To date, the term inflammation has not been defined precisely and it remains unanswered how long vessel wall and/or systemic inflammation are necessary to cause detectable atherosclerosis. Experiences from other inflammatory rheumatic diseases suggest that longer periods of uncontrolled inflammation are necessary to cause atherosclerosis, and a controlled disease results in risk normalization. Even the complex involvement of the immune system in the pathogenesis of atherosclerosis in patients without inflammatory systemic disease has not been fully elucidated16, and traditional risk factors play an important role. Thus, it remains unknown whether a CV outcome starting, for example, 35 days after GCA diagnosis is attributable to GCA or its therapy, or whether it is the manifestation of a premorbid condition.
Other associations between GCA and vascular complications such as thoracic and abdominal aneurysms or dissections are also undetermined. They mainly occur more than 5 years after diagnosis, and the true relative risk and the time course of that risk remain unclear17.
Glucocorticosteroid treatment may lead to side effects such as HTN and diabetes. In those cases it is hard to distinguish whether the HTN that might cause CV-associated hospitalization is attributable to the disease or to side effects of the medication. It seems hard to fix time frames because they might depend on dosage and duration of glucocorticosteroid treatment.
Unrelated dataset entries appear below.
Lemma nfa_empty_lang w : nfa_lang nfa_empty w <-> w = [].
Proof.
  unfold nfa_lang. simpl nfa_start. simpl nfa_accept. split.
  - intros Hp. inversion Hp as [|? l t w' u He Hp']; subst.
    apply edge_nfa_empty in He as (_ & -> & ->). inversion Hp' as [|? l t w'' u He _]; [done|]; subst.
    apply edge_nfa_empty in He as [? _]. done.
  - intros ->. eapply path_eps; [by apply edge_nfa_empty|constructor].
Qed.

Lemma edge_of_bytes bs s l t :
  edge (nfa_states (nfa_of_bytes bs)) s l t <-> s = 0 /\ t = 1 /\ exists b, b ∈ bs /\ l = Some b.
Proof.
  change (nfa_states (nfa_of_bytes bs)) with
    (foldl (fun sts b => push_byte 0 b 1 sts) [empty_state; empty_state] bs).
  assert (Hgen : forall sts, 0 < length sts ->
    (edge (foldl (fun sts b => push_byte 0 b 1 sts) sts bs) s l t <->
     edge sts s l t \/ s = 0 /\ t = 1 /\ exists b, b ∈ bs /\ l = Some b)).
  { induction bs as [|b bs IH]; intros sts Hlen; simpl.
    - setoid_rewrite elem_of_nil. naive_solver.
    - rewrite IH by (by rewrite length_push_byte). rewrite edge_push_byte by done.
      setoid_rewrite elem_of_cons. naive_solver. }
  rewrite Hgen by (simpl; lia). pose proof (edge_two_states s l t). tauto.
Qed.

Lemma length_of_bytes bs : length (nfa_states (nfa_of_bytes bs)) = 2.
Proof.
  simpl. generalize [empty_state; empty_state] (eq_refl : length [empty_state; empty_state] = 2).
  induction bs as [|b bs IH]; intros sts Hl; simpl; [done|]. apply IH. by rewrite length_push_byte.
Qed.

Lemma of_bytes_ok bs : nfa_ok (nfa_of_bytes bs).
Proof.
  split; rewrite length_of_bytes; [simpl; lia..|].
  intros s l t. rewrite edge_of_bytes. intros (_ & -> & _). lia.
Qed.

Lemma of_bytes_lang bs w : nfa_lang (nfa_of_bytes bs) w <-> exists b, b ∈ bs /\ w = [b].
Proof.
  unfold nfa_lang. simpl nfa_start. simpl nfa_accept. split.
  - intros Hp. inversion Hp as [|? l t w' u He Hp']; subst.
    apply edge_of_bytes in He as (_ & -> & b & Hb & ->).
    inversion Hp' as [|? l t w'' u He _]; [by eauto|]; subst.
    apply edge_of_bytes in He as [? _]. done.
  - intros (b & Hb & ->). eapply path_byte; [apply edge_of_bytes; eauto 6|constructor].
Qed.

(** ** Epsilon closure *)

Lemma closure_push_fold es C S C' S' :
  foldl closure_push (C, S) es = (C', S') -> StronglySorted lt C ->
  StronglySorted lt C' /\ (forall x, x ∈ C' <-> x ∈ C \/ x ∈ es) /\
  (forall x, x ∈ S' <-> x ∈ S \/ (x ∈ es /\ x ∉ C)) /\
  length C' + length S = length C + length S'.
Proof.
  revert C S; induction es as [|e es IH]; intros C S; simpl.
  - intros [= <- <-] HC. setoid_rewrite elem_of_nil. split_and!; [done|naive_solver..|lia].
  - destruct (nmem e C) eqn:Ee.
    + apply nmem_spec in Ee. intros Hf HC. destruct (IH _ _ Hf HC) as (H1 & H2 & H3 & H4).
      setoid_rewrite H2. setoid_rewrite H3. setoid_rewrite elem_of_cons. split_and!; [done|naive_solver..|done].
    + assert (He : e ∉ C) by (rewrite <-nmem_spec; congruence). intros Hf HC.
      destruct (IH _ _ Hf (nset_insert_sorted e C HC)) as (H1 & H2 & H3 & H4).
      setoid_rewrite H2. setoid_rewrite H3. setoid_rewrite elem_of_cons.
      setoid_rewrite elem_of_nset_insert. split_and!; [done|naive_solver| |].
      * intros x. destruct (decide (x = e)); naive_solver.
      * assert (length (nset_insert e C) = Datatypes.S (length C)) as Hlen; [|simpl in H4; lia].
        clear -He. induction C as [|c C IH]; simpl; [done|]. rewrite elem_of_cons in He.
        destruct (e <? c); [done|]. destruct (Nat.eqb_spec e c); [naive_solver|]. simpl. rewrite IH; naive_solver.
Qed.

Lemma sorted_bounded_length (l : list nat) n :
  StronglySorted lt l -> (forall x, x ∈ l -> x < n) -> length l <= n.
Proof.
  intros Hs Hb. assert (Hnd : NoDup l).
  { clear Hb. induction Hs as [|x l Hs IH Hx]; constructor; [|done].
    rewrite Forall_forall in Hx. intros Hin. specialize (Hx _ Hin). lia. }
  assert (Hsub : l ⊆ seq 0 n) by (intros x Hx; apply elem_of_seq; specialize (Hb x Hx); lia).
  apply NoDup_submseteq, submseteq_length in Hsub; [|done]. by rewrite length_seq in Hsub.
Qed.

(** What a closure computed from [C] is: closed under epsilon moves and
    reachable by them. *)
Record closure_of (sts : list NfaState) (C C' : list nat) : Prop := {
  cl_sorted : StronglySorted lt C';
  cl_incl : forall x, x ∈ C -> x ∈ C';
  cl_closed : forall x t, x ∈ C' -> edge sts x None t -> t ∈ C';
  cl_reach : forall t, t ∈ C' -> exists s, s ∈ C /\ path (edge sts) s [] t;
}.

Section Closure.
Context (sts : list NfaState).
Context (Hwf : forall s l t, edge sts s l t -> t < length sts).

Lemma closure_loop_spec fuel C S :
  StronglySorted lt C -> (forall x, x ∈ C -> x < length sts) -> (forall x, x ∈ S -> x ∈ C) ->
  (forall x t, x ∈ C -> x ∉ S -> edge sts x None t -> t ∈ C) ->
  length sts + length S <= fuel + length C ->
  exists C', closure_loop sts fuel C S = Some C' /\ closure_of sts C C'.
Proof.
  revert C S; induction fuel as [|fuel IH]; intros C S HC Hlt HS Hclosed Hfuel;
    (destruct S as [|s S]; simpl;
     [exists C; split; [done|]; split; [done|done| |]; [intros x t Hx; apply Hclosed; [done|apply not_elem_of_nil]|intros t Ht; exists t; split; [done|constructor]]|]).
  - pose proof (sorted_bounded_length C (length sts) HC Hlt). simpl in Hfuel. lia.
  - destruct (lookup_lt_is_Some_2 sts s) as [q Hq]; [apply Hlt, HS; left|]. rewrite Hq.
    destruct (foldl closure_push (C, S) (ns_epsilon q)) as [C1 S1] eqn:Ef.
    destruct (closure_push_fold _ _ _ _ _ Ef HC) as (HC1 & Hin1 & HinS & Hlen).
    assert (Hedge : forall t, edge sts s None t <-> t ∈ ns_epsilon q).
    { intros t. unfold edge. rewrite Hq. naive_solver. }
    destruct (IH C1 S1) as (C' & HC' & [Hs' Hi' Hc' Hr']); [done| | | | |].
    + intros x Hx. apply Hin1 in Hx as [Hx|Hx]; [by apply Hlt|]. by eapply Hwf, Hedge.
    + intros x Hx. apply HinS in Hx as [Hx|[Hx _]]; apply Hin1; [left; apply HS; by right|by right].
    + intros x t Hx HxS He. apply Hin1. rewrite HinS in HxS.
      destruct (decide (x = s)) as [->|Hne]; [right; by apply Hedge|]. left.
      apply Hin1 in Hx as [Hx|Hx].
      * apply (Hclosed x t Hx); [|done]. rewrite elem_of_cons. naive_solver.
      * destruct (decide (x ∈ C)); [|naive_solver].
        apply (Hclosed x t); [done| |done]. rewrite elem_of_cons. naive_solver.
    + simpl in Hfuel. lia.
    + exists C'. split; [done|]. split; [done| |done|].
      * intros x Hx. apply Hi', Hin1. by left.
      * intros t Ht. destruct (Hr' t Ht) as (r & Hr & Hp). apply Hin1 in Hr as [Hr|Hr]; [eauto|].
        exists s. split; [apply HS; left|]. eapply path_eps; [by apply Hedge|done].
Qed.

Lemma closure_of_path C C' t :
  closure_of sts C C' -> (t ∈ C' <-> exists s, s ∈ C /\ path (edge sts) s [] t).
Proof.
  intros [Hs Hi Hc Hr]. split; [apply Hr|]. intros (s & Hs' & Hp). apply Hi in Hs'. clear Hr.
  remember [] as w eqn:Ew. revert Hs' Ew. induction Hp as [|s l t w u He Hp IH]; [done|].
  intros Hs' Ew. destruct l; simpl in Ew; [done|]. apply IH; [by eapply Hc|done].
Qed.
End Closure.

Lemma epsilon_closure_spec n C :
  nfa_ok n -> StronglySorted lt C -> (forall x, x ∈ C -> x < length (nfa_states n)) ->
  exists C', nfa_epsilon_closure n C = Some C' /\ closure_of (nfa_states n) C C'.
Proof.
  intros Hn HC Hlt. apply closure_loop_spec; [apply (nok_target n Hn)|done|done| | |].
  - intros x. rewrite list_elem_of_In, <-in_rev, <-list_elem_of_In. done.
  - intros x t Hx Hnx. exfalso. apply Hnx. rewrite list_elem_of_In, <-in_rev, <-list_elem_of_In. done.
  - rewrite length_rev. lia.
Qed.

(** ** Subset construction *)

Lemma insert_all_spec ts next :
  StronglySorted lt next ->
  StronglySorted lt (foldl (fun l t => nset_insert t l) next ts) /\
  (forall x, x ∈ foldl (fun l t => nset_insert t l) next ts <-> x ∈ next \/ x ∈ ts).
Proof.
  revert next; induction ts as [|t ts IH]; intros next Hn; simpl.
  - setoid_rewrite elem_of_nil. naive_solver.
  - destruct (IH (nset_insert t next) (nset_insert_sorted t next Hn)) as [H1 H2].
    split; [done|]. intros x. rewrite H2, elem_of_nset_insert, elem_of_cons. tauto.
Qed.

Lemma byte_targets_spec n b X :
  (forall x, x ∈ X -> x < length (nfa_states n)) ->
  exists Y, byte_targets n b X = Some Y /\ StronglySorted lt Y /\
    (forall t, t ∈ Y <-> exists s, s ∈ X /\ edge (nfa_states n) s (Some b) t).
Proof.
  unfold byte_targets.
  assert (Hgen : forall next, StronglySorted lt next -> (forall x, x ∈ X -> x < length (nfa_states n)) ->
    exists Y, foldl (fun acc s =>
      next ← acc; q ← nfa_states n !! s;
      Some (match ns_bytes q !! b with
            | Some targets => foldl (fun l t => nset_insert t l) next targets
            | None => next end)) (Some next) X = Some Y /\ StronglySorted lt Y /\
    (forall t, t ∈ Y <-> t ∈ next \/ exists s, s ∈ X /\ edge (nfa_states n) s (Some b) t)).
  { induction X as [|s X IH]; intros next Hn Hlt; cbn [foldl].
    - exists next. setoid_rewrite elem_of_nil. split_and!; [done..|naive_solver].
    - destruct (lookup_lt_is_Some_2 (nfa_states n) s) as [q Hq]; [apply Hlt; left|].
      cbn [mbind option_bind]. rewrite Hq. cbn [mbind option_bind].
      set (next' := match ns_bytes q !! b with Some ts => _ | None => _ end).
      assert (Hn' : StronglySorted lt next' /\
        forall x, x ∈ next' <-> x ∈ next \/ edge (nfa_states n) s (Some b) x).
      { unfold next', edge. rewrite Hq. destruct (ns_bytes q !! b) as [ts|] eqn:Eb.
        - destruct (insert_all_spec ts next Hn) as [H1 H2]. split; [done|]. intros x. rewrite H2.
          split; [intros [?|?]; eauto 7|]. intros [?|(q' & [= <-] & ts' & Hts & ?)]; [by left|].
          right. congruence.
        - split; [done|]. intros x. split; [by left|].
          intros [?|(q' & [= <-] & ts' & Hts & ?)]; [done|congruence]. }
      destruct Hn' as [Hs' Hin']. destruct (IH next' Hs') as (Y & HY & HsY & HinY).
      { intros x Hx. apply Hlt. by right. }
      exists Y. split; [exact HY|]. split; [done|]. intros t. rewrite HinY, Hin'.
      setoid_rewrite elem_of_cons. naive_solver. }
  intros Hlt. destruct (Hgen [] ltac:(constructor) Hlt) as (Y & HY & HsY & HinY).
  exists Y. split; [exact HY|]. split; [done|]. intros t. rewrite HinY, elem_of_nil. tauto.
Qed.


(** The ascending lists over the first [m] numbers from [a]. *)
Fixpoint sublists (l : list nat) : list (list nat) :=
  match l with
  | [] => [[]]
  | x :: l' => sublists l' ++ (cons x <$> sublists l')
  end.

Lemma length_sublists l : length (sublists l) = 2 ^ length l.
Proof.
  induction l as [|x l IH]; simpl; [done|]. rewrite length_app, length_fmap, IH. simpl. lia.
Qed.

Lemma sorted_in_sublists a m X :
  StronglySorted lt X -> (forall x, x ∈ X -> a <= x < a + m) -> X ∈ sublists (seq a m).
Proof.
  revert a X; induction m as [|m IH]; intros a X HX Hb; simpl.
  - destruct X as [|x X]; [left|]. specialize (Hb x ltac:(left)). lia.
  - rewrite elem_of_app. destruct HX as [|x X HX Hx].
    + left. apply IH; [constructor|]. intros x Hx. by apply elem_of_nil in Hx.
    + assert (Hgt : forall y, y ∈ X -> x < y) by (by apply Forall_forall).
      destruct (decide (x = a)) as [->|Hne].
      * right. apply list_elem_of_fmap. exists X. split; [done|]. apply IH; [done|].
        intros y Hy. specialize (Hgt y Hy). specialize (Hb y ltac:(by right)). lia.
      * left. apply IH; [by constructor|]. intros y Hy. pose proof (Hb x ltac:(left)).
        specialize (Hb y Hy). apply elem_of_cons in Hy as [->|Hy]; [lia|]. specialize (Hgt y Hy). lia.
Qed.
In addition, GCA patients with HTN and diabetes at baseline are reported to be at higher risk for relapses18. The risk of thromboembolic complications is increased by glucocorticosteroids, but again, dosages needed and time frames of relevance are unknown. Disease relapses might again lead to increases of glucocorticosteroid dosage and longer treatment intervals, leading to a vicious circle situation.
Thrombocyte aggregation inhibition with low-dose acetylsalicylic acid (ASA) reduces the risk of vascular complications in GCA19. Pugnet, et al confirm this, showing that no patient taking ASA had any event5.
The reported amount of overall risk reduction with statins5 is comparable to that of ASA but might be related to lowering low-density lipoprotein cholesterol or other effects modulating immunity and preventing intimal hyperplasia. Hence there are no data available demonstrating lower rates of inflammatory vessel occlusion or wall size in those GCA patients treated with statins, and Pugnet, et al found no steroid-sparing effect of statins, suggesting a minor effect5. Myalgias are common side effects of statins, as most patients and physicians are aware. Thus, myalgic pain in GCA might be recognized earlier and statin therapy might result not in pharmacological but logistical benefit, with an earlier diagnosis of GCA with fewer complications.
It is hard to know whether CV events are related to the inflammatory disease or nonspecific atherosclerotic lesions, other wall changes due to vascular aging, or other accompanying CV risk factors. Longterm population-based studies and animal models are warranted. Recommended are fast, effective control and regular monitoring of GCA disease activity as well as of preexisting CV comorbidities, control of fats, and at least low-dose ASA.